_WHAT IS NEEDED:_
Using the material below, print the line that contains "Definition MAX_NUM_SLICE : Z := 8.", the line that contains "(sst (sl_nssai SL)", and every line in between, exactly and nothing else.
· · · ·
(* ===== verification/SlicePolicy.v ===== *)
(** Slices and their PRB policies: the data of openair2/LAYER2/NR_MAC_gNB/nr_mac_gNB.h,
    the configuration of the slices (openair2/GNB_APP/gnb_config.c), the update of the
    policies from the rrmPolicy file ([nr_update_slice_policy] of
    gNB_scheduler_dlsch.c) and from the E2 agent ([apply_slicing_ctrl] of
    openair2/E2_AGENT/e2_message_handlers.c). *)

From S2P Require Import Prelude.

(** ** Data *)

Record nssai_t := mk_nssai { sst : Z; sd : Z }.
#[export] Instance eta_nssai : Eta nssai_t := fun r => mk_nssai (sst r) (sd r).

Record NR_slice_prb_policy_t := mk_policy {
  dedicated_ratio : Z;
  min_ratio : Z;
  max_ratio : Z
}.
#[export] Instance eta_policy : Eta NR_slice_prb_policy_t := fun r =>
  mk_policy (dedicated_ratio r) (min_ratio r) (max_ratio r).

Record NR_slice_info_t := mk_slice {
  sl_sid : Z;
  sl_nssai : nssai_t;
  spolicy : NR_slice_prb_policy_t
}.
#[export] Instance eta_slice : Eta NR_slice_info_t := fun r => mk_slice (sl_sid r) (sl_nssai r) (spolicy r).

Definition MAX_NUM_SLICE : Z := 8.

(** [SL_info->list]: the slices before the NULL that ends the array. *)
Definition NR_Slices_t := list NR_slice_info_t.

(** ** Configuration *)

(** The slices of the configuration, from number [sid] on. *)
Fixpoint configured_slices (sid : Z) (params : list nssai_t) : NR_Slices_t :=
  match params with
  | [] => []
  | p :: params =>
      mk_slice sid (mk_nssai (u8 (sst p)) (sd p)) (mk_policy 0 0 100) :: configured_slices (sid + 1) params
  end.

(** Returns [dl_num_slice] and the slices. *)
Definition init_slices (params : list nssai_t) : outcome (Z * NR_Slices_t) :=
  let numelt := Z.of_nat (length params) in
  if negb (numelt <=? MAX_NUM_SLICE) then Exit
  else Done (u8 (numelt + 1), mk_slice 0 (mk_nssai 0 0) (mk_policy 0 0 100) :: configured_slices 1 params).

(** The array [SL_info->list] that holds the slices: it is allocated with zeros. *)
Definition SL_array (SL_list : NR_Slices_t) : list (option NR_slice_info_t) :=
  (Some <$> SL_list) ++ replicate (Z.to_nat (MAX_NUM_SLICE + 1) - length SL_list) None.

(** [SL_iterator]: the slices up to the NULL; past the end of the array there is none. *)
Fixpoint SL_iterator (list : list (option NR_slice_info_t)) : outcome NR_Slices_t :=
  match list with
  | [] => Undef
  | None :: _ => Done []
  | Some SL :: list => SLs ← SL_iterator list; Done (SL :: SLs)
  end.

(** ** The rrmPolicy file *)

(** An element of the array "rrmPolicyRatio": the integers [json_object_get_int] returns. *)
Record rrm_policy := mk_rrm { j_sst : Z; j_sd : Z; j_min_ratio : Z; j_max_ratio : Z; j_dedicated_ratio : Z }.

Definition nssai_is (SL : NR_slice_info_t) (sst' sd' : Z) : bool :=
  (sst (sl_nssai SL) =? sst') && (sd (sl_nssai SL) =? sd').

(** The body of the loop on the array. *)
Definition apply_rrm_policy (SL_list : NR_Slices_t) (o : rrm_policy) : NR_Slices_t :=
  let sst := u8 (j_sst o) in
  let sd := u32 (j_sd o) in
  let min_ratio' := u8 (j_min_ratio o) in
  let max_ratio' := u8 (j_max_ratio o) in
  let dedicated_ratio' := u8 (j_dedicated_ratio o) in
  let sd := if sd =? 0 then 0xffffff else sd in
  let min_ratio' := if dedicated_ratio' >? min_ratio' then dedicated_ratio' else min_ratio' in
  let max_ratio' := if min_ratio' >? max_ratio' then min_ratio' else max_ratio' in
  (fun SL => if nssai_is SL sst sd
             then SL <| spolicy := mk_policy dedicated_ratio' min_ratio' max_ratio' |> else SL) <$> SL_list.

Definition sum_of (f : NR_slice_prb_policy_t -> Z) (SL_list : NR_Slices_t) : Z :=
  foldl (fun sum SL => sum + f (spolicy SL)) 0 SL_list.

(** [file]: the array of the file, None when the file or its array cannot be read. *)
Definition nr_update_slice_policy (SL_list : NR_Slices_t) (file : option (list rrm_policy)) : NR_Slices_t :=
  match file with
  | None => SL_list
  | Some entries =>
      let SL_list := foldl apply_rrm_policy SL_list entries in
      let sum := sum_of min_ratio SL_list in
      let sum_dedi := sum_of dedicated_ratio SL_list in
      if (sum >? 100) || (sum_dedi >? 100)
      then (fun sl => sl <| spolicy; min_ratio := 0 |> <| spolicy; dedicated_ratio := 0 |>) <$> SL_list
      else SL_list
  end.

(** ** The slicing control of the E2 agent *)

(** The message: [sd] is None when [has_sd] is false. *)
Record SlicingControlM := mk_ctrl_msg { sc_sst : Z; sc_sd : option Z; sc_min_ratio : Z; sc_max_ratio : Z }.

(** The loop of [apply_slicing_ctrl]: the slices and [sum_min_ratio], a [uint8_t]. *)
Fixpoint slicing_ctrl_loop (SL_list : NR_Slices_t) (sst sd min_ratio' max_ratio' sum : Z) : NR_Slices_t * Z :=
  match SL_list with
  | [] => ([], sum)
  | SL :: rest =>
      let SL := if nssai_is SL sst sd
                then SL <| spolicy; min_ratio := min_ratio' |> <| spolicy; max_ratio := max_ratio' |> else SL in
      let '(rest, sum) := slicing_ctrl_loop rest sst sd min_ratio' max_ratio' (u8 (sum + min_ratio (spolicy SL))) in
      (SL :: rest, sum)
  end.

Definition apply_slicing_ctrl (SL_list : NR_Slices_t) (m : SlicingControlM) : outcome NR_Slices_t :=
  let sst := u8 (sc_sst m) in
  let sd := match sc_sd m with Some sd => sd | None => 0xffffff end in
  let '(SL_list, sum) := slicing_ctrl_loop SL_list sst (u32 sd) (u8 (sc_min_ratio m)) (u8 (sc_max_ratio m)) 0 in
  if sum >? 100 then Exit else Done SL_list.

(** ** The file keeps the policies consistent *)

Definition policy_ok (SL : NR_slice_info_t) : Prop :=
  0 <= dedicated_ratio (spolicy SL) <= min_ratio (spolicy SL) /\
  min_ratio (spolicy SL) <= max_ratio (spolicy SL) < 2 ^ 8.

(** The slices are the same, up to their policies. *)
Definition same_slices (l l' : NR_Slices_t) : Prop :=
  Forall2 (fun SL SL' => sl_sid SL' = sl_sid SL /\ sl_nssai SL' = sl_nssai SL) l l'.

#[export] Instance same_slices_preorder : PreOrder same_slices.
Proof.
  split.
  - intros l. induction l; constructor; auto.
  - intros l1 l2 l3 H12. revert l3. induction H12 as [|x y l1 l2 [Hs Hn] H IH]; intros l3 H23; inversion H23; subst;
      constructor; [|by apply IH]. destruct_and!. split; congruence.
Qed.

Lemma same_slices_map (f : NR_slice_info_t -> NR_slice_info_t) l :
  (forall SL, sl_sid (f SL) = sl_sid SL /\ sl_nssai (f SL) = sl_nssai SL) -> same_slices l (f <$> l).
Proof. intros H. induction l; simpl; constructor; auto. Qed.

Lemma u8_range z : 0 <= u8 z < 2 ^ 8.
Proof. by apply Z.mod_pos_bound. Qed.

Lemma apply_rrm_policy_ok l o :
  Forall policy_ok l -> Forall policy_ok (apply_rrm_policy l o) /\ same_slices l (apply_rrm_policy l o).
Proof.
  intros F. unfold apply_rrm_policy. cbv zeta.
  pose proof (u8_range (j_min_ratio o)). pose proof (u8_range (j_max_ratio o)).
  pose proof (u8_range (j_dedicated_ratio o)).
  set (m := u8 (j_min_ratio o)) in *. set (x := u8 (j_max_ratio o)) in *. set (d := u8 (j_dedicated_ratio o)) in *.
  split; [|apply same_slices_map; intros SL; destruct (nssai_is _ _ _); done].
  apply Forall_fmap. eapply Forall_impl; [exact F|]. intros SL HSL. unfold compose.
  destruct (nssai_is _ _ _); [|done]. unfold policy_ok; simpl.
  destruct (d >? m) eqn:E1; [destruct (d >? x) eqn:E2|destruct (m >? x) eqn:E2]; zbool; lia.
Qed.

Lemma foldl_rrm_ok : forall entries l,
  Forall policy_ok l ->
  Forall policy_ok (foldl apply_rrm_policy l entries) /\ same_slices l (foldl apply_rrm_policy l entries).
Proof.
  induction entries as [|o entries IH]; intros l F; simpl; [done|].
  destruct (apply_rrm_policy_ok l o F) as [F1 S1]. destruct (IH _ F1) as [F2 S2]. split; [done|]. by etransitivity.
Qed.

Lemma foldl_sum_acc f : forall l acc,
  foldl (fun sum SL => sum + f (spolicy SL)) acc l = acc + sum_of f l.
Proof.
  unfold sum_of. induction l as [|SL l IH]; intros acc; simpl; [lia|].
  rewrite IH, (IH (0 + _)). lia.
Qed.

Lemma sum_of_cons f SL l : sum_of f (SL :: l) = f (spolicy SL) + sum_of f l.
Proof. unfold sum_of at 1; simpl. rewrite foldl_sum_acc. lia. Qed.

Lemma sum_of_zero f l : Forall (fun SL => f (spolicy SL) = 0) l -> sum_of f l = 0.
Proof. induction 1 as [|SL l H _ IH]; [done|]. rewrite sum_of_cons. lia. Qed.

(** C32. The update of the policies from the file.  The slices stay the same; each
    policy has dedicated <= min <= max, and once a file has been read the minimum
    ratios add up to at most 100, as do the dedicated ones. *)
Theorem nr_update_slice_policy_ok (SL_list : NR_Slices_t) (file : option (list rrm_policy)) :
  Forall policy_ok SL_list ->
  let l := nr_update_slice_policy SL_list file in
  same_slices SL_list l /\ Forall policy_ok l /\
  (file <> None -> sum_of min_ratio l <= 100 /\ sum_of dedicated_ratio l <= 100).
Proof.
  intros F l. unfold l, nr_update_slice_policy. destruct file as [entries|]; [|done].
  destruct (foldl_rrm_ok entries SL_list F) as [F1 S1]. cbv zeta. set (l1 := foldl _ _ _) in *.
  destruct ((sum_of min_ratio l1 >? 100) || (sum_of dedicated_ratio l1 >? 100)) eqn:E; zbool.
  2: { split_and!; try done; intros _; lia. }
  split_and!.
  - etransitivity; [exact S1|]. by apply same_slices_map.
  - apply Forall_fmap. eapply Forall_impl; [exact F1|]. intros SL [H1 H2]. unfold compose, policy_ok; simpl. lia.
  - intros _. rewrite !sum_of_zero; [lia| |]; apply Forall_fmap, Forall_true; done.
Qed.

(** The slices of a configuration. *)
Lemma init_slices_ok params n l : init_slices params = Done (n, l) ->
  Forall policy_ok l /\ n = Z.of_nat (length l) /\ sl_sid <$> l = seqZ 0 n.
Proof.
  unfold init_slices. cif; [done|]. intros [= <- <-]. zbool. unfold MAX_NUM_SLICE in *.
  assert (H : forall sid, Forall policy_ok (configured_slices sid params) /\
    length (configured_slices sid params) = length params /\
    sl_sid <$> configured_slices sid params = seqZ sid (Z.of_nat (length params))).
  { clear. induction params as [|p params IH]; intros sid; cbn [configured_slices]; [done|].
    destruct (IH (sid + 1)) as (F & L & S). split_and!.
    - constructor; [done|done].
    - simpl. by rewrite L.
    - rewrite fmap_cons, S, (seqZ_cons sid) by (cbn [length]; lia). cbn [length sl_sid]. f_equal. f_equal; lia. }
  destruct (H 1) as (F & L & S). unfold u8. rewrite Z.mod_small by lia. split_and!.
  - by constructor.
  - simpl. rewrite L. lia.
  - rewrite fmap_cons, S, (seqZ_cons 0) by lia. simpl. f_equal. f_equal; lia.
Qed.

Lemma nr_update_slice_policy_ok_witness :
  exists n l, init_slices [mk_nssai 1 0xffffff; mk_nssai 1 2] = Done (n, l) /\
    let l' := nr_update_slice_policy l (Some [mk_rrm 1 0 60 90 10; mk_rrm 1 2 30 20 0]) in
    same_slices l l' /\ Forall policy_ok l' /\
    (Some [mk_rrm 1 0 60 90 10; mk_rrm 1 2 30 20 0] <> None ->
     sum_of min_ratio l' <= 100 /\ sum_of dedicated_ratio l' <= 100).
Proof.
  eexists _, _. split; [reflexivity|]. apply nr_update_slice_policy_ok.
  eapply (init_slices_ok [mk_nssai 1 0xffffff; mk_nssai 1 2]). reflexivity.
Defined.

(** ** What the control message of the E2 agent does *)

(** The policy the message asks for, on the slices it names. *)
Definition set_ratios (sst sd mn mx : Z) (SL : NR_slice_info_t) : NR_slice_info_t :=
  if nssai_is SL sst sd then SL <| spolicy; min_ratio := mn |> <| spolicy; max_ratio := mx |> else SL.

Lemma slicing_ctrl_loop_eq sst sd mn mx : forall l acc, 0 <= acc < 2 ^ 8 ->
  slicing_ctrl_loop l sst sd mn mx acc =
  (set_ratios sst sd mn mx <$> l, u8 (acc + sum_of min_ratio (set_ratios sst sd mn mx <$> l))).
Proof.
  induction l as [|SL l IH]; intros acc Hacc; cbn [slicing_ctrl_loop fmap list_fmap].
  - unfold sum_of; simpl. rewrite Z.add_0_r. unfold u8. by rewrite Z.mod_small.
  - fold (set_ratios sst sd mn mx SL). rewrite IH by apply u8_range. f_equal.
    rewrite sum_of_cons. unfold u8. rewrite Zplus_mod_idemp_l. f_equal. lia.
Qed.

(** The slices after the message, whatever their sum. *)
Definition slices_after (l : NR_Slices_t) (m : SlicingControlM) : NR_Slices_t :=
  set_ratios (u8 (sc_sst m)) (u32 (default 0xffffff (sc_sd m))) (u8 (sc_min_ratio m)) (u8 (sc_max_ratio m)) <$> l.

(** A slicing control message changes the minimum and maximum ratios of the
    slices it names, and nothing else; the process ends when the sum of the minimum
    ratios, kept on 8 bits, exceeds 100. *)
Theorem apply_slicing_ctrl_spec (l : NR_Slices_t) (m : SlicingControlM) :
  apply_slicing_ctrl l m =
  (if sum_of min_ratio (slices_after l m) mod 2 ^ 8 >? 100 then Exit else Done (slices_after l m)) /\
  same_slices l (slices_after l m) /\
  Forall2 (fun SL SL' => dedicated_ratio (spolicy SL') = dedicated_ratio (spolicy SL) /\
             (nssai_is SL (u8 (sc_sst m)) (u32 (default 0xffffff (sc_sd m))) = false -> SL' = SL)) l (slices_after l m).
Proof.
  split_and!.
  - unfold apply_slicing_ctrl. change (match sc_sd m with Some sd => sd | None => 0xffffff end) with
      (default 0xffffff (sc_sd m)).
    by rewrite slicing_ctrl_loop_eq.
  - apply same_slices_map. intros SL. unfold set_ratios. by destruct (nssai_is _ _ _).
  - unfold slices_after. induction l as [|SL l IH]; constructor; [|exact IH].
    unfold set_ratios. by destruct (nssai_is _ _ _).
Qed.

(** The ratios of a message are not compared with 100 nor with each other, and
    their sum is kept on 8 bits: after a message that gives 90 per cent of the cell to
    a slice, one that gives 170 per cent, and at most 20, to another is accepted. *)
Theorem slicing_ctrl_sum_wraps :
  exists n l l1 l2,
    init_slices [mk_nssai 1 1; mk_nssai 1 2] = Done (n, l) /\
    apply_slicing_ctrl l (mk_ctrl_msg 1 (Some 1) 90 100) = Done l1 /\
    apply_slicing_ctrl l1 (mk_ctrl_msg 1 (Some 2) 170 20) = Done l2 /\
    sum_of min_ratio l2 = 260 /\ ~ Forall policy_ok l2.
Proof.
  eexists _, _, _, _. do 4 (split; [reflexivity|]). intros H. inversion_clear H as [|? ? _ H1].
  inversion_clear H1 as [|? ? _ H2]. inversion_clear H2 as [|? ? [_ H3] _]. revert H3. vm_compute.
  intros [H3 _]. by apply H3.
Qed.

(** ** The array of the slices *)

Lemma SL_iterator_some l rest : SL_iterator ((Some <$> l) ++ rest) = (SLs ← SL_iterator rest; Done (l ++ SLs)).
Proof.
  induction l as [|SL l IH]; [simpl; by destruct (SL_iterator rest)|]. rewrite fmap_cons. cbn [app SL_iterator].
  rewrite IH. by destruct (SL_iterator rest).
Qed.

(** The iteration over the slices of a configuration: it visits the configured
    slices when there are fewer than MAX_NUM_SLICE of them; with MAX_NUM_SLICE slices, which
    the check of the configuration accepts, the array has no NULL and the
    iteration reads beyond its end. *)
Theorem SL_iterator_configured (params : list nssai_t) (n : Z) (l : NR_Slices_t) :
  init_slices params = Done (n, l) ->
  SL_iterator (SL_array l) = (if Z.of_nat (length params) <? MAX_NUM_SLICE then Done l else Undef).
Proof.
  intros H. assert (Hl : Z.of_nat (length l) = Z.of_nat (length params) + 1).
  { destruct (init_slices_ok _ _ _ H) as (_ & E & _). revert H. unfold init_slices. cif; [done|]. intros [= <- _]. zbool.
    rewrite <- E. unfold u8, MAX_NUM_SLICE in *. by rewrite Z.mod_small by lia. }
  unfold SL_array. rewrite SL_iterator_some. unfold MAX_NUM_SLICE. destruct (Z.of_nat (length params) <? 8) eqn:E; zbool.
  - destruct (Z.to_nat (8 + 1) - length l)%nat as [|k] eqn:Ek; [lia|]. simpl. by rewrite app_nil_r.
  - by replace (Z.to_nat (8 + 1) - length l)%nat with 0%nat by lia.
Qed.

Lemma SL_iterator_configured_witness :
  exists n l, init_slices (replicate 8 (mk_nssai 1 1)) = Done (n, l) /\ SL_iterator (SL_array l) = Undef.
Proof.
  eexists _, _. split; [reflexivity|].
  apply (SL_iterator_configured (replicate 8 (mk_nssai 1 1)) _ _ eq_refl).
Defined.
· · · ·
_RESULT:_
Definition MAX_NUM_SLICE : Z := 8.

(** [SL_info->list]: the slices before the NULL that ends the array. *)
Definition NR_Slices_t := list NR_slice_info_t.

(** ** Configuration *)

(** The slices of the configuration, from number [sid] on. *)
Fixpoint configured_slices (sid : Z) (params : list nssai_t) : NR_Slices_t :=
  match params with
  | [] => []
  | p :: params =>
      mk_slice sid (mk_nssai (u8 (sst p)) (sd p)) (mk_policy 0 0 100) :: configured_slices (sid + 1) params
  end.

(** Returns [dl_num_slice] and the slices. *)
Definition init_slices (params : list nssai_t) : outcome (Z * NR_Slices_t) :=
  let numelt := Z.of_nat (length params) in
  if negb (numelt <=? MAX_NUM_SLICE) then Exit
  else Done (u8 (numelt + 1), mk_slice 0 (mk_nssai 0 0) (mk_policy 0 0 100) :: configured_slices 1 params).

(** The array [SL_info->list] that holds the slices: it is allocated with zeros. *)
Definition SL_array (SL_list : NR_Slices_t) : list (option NR_slice_info_t) :=
  (Some <$> SL_list) ++ replicate (Z.to_nat (MAX_NUM_SLICE + 1) - length SL_list) None.

(** [SL_iterator]: the slices up to the NULL; past the end of the array there is none. *)
Fixpoint SL_iterator (list : list (option NR_slice_info_t)) : outcome NR_Slices_t :=
  match list with
  | [] => Undef
  | None :: _ => Done []
  | Some SL :: list => SLs ← SL_iterator list; Done (SL :: SLs)
  end.

(** ** The rrmPolicy file *)

(** An element of the array "rrmPolicyRatio": the integers [json_object_get_int] returns. *)
Record rrm_policy := mk_rrm { j_sst : Z; j_sd : Z; j_min_ratio : Z; j_max_ratio : Z; j_dedicated_ratio : Z }.

Definition nssai_is (SL : NR_slice_info_t) (sst' sd' : Z) : bool :=
  (sst (sl_nssai SL) =? sst') && (sd (sl_nssai SL) =? sd').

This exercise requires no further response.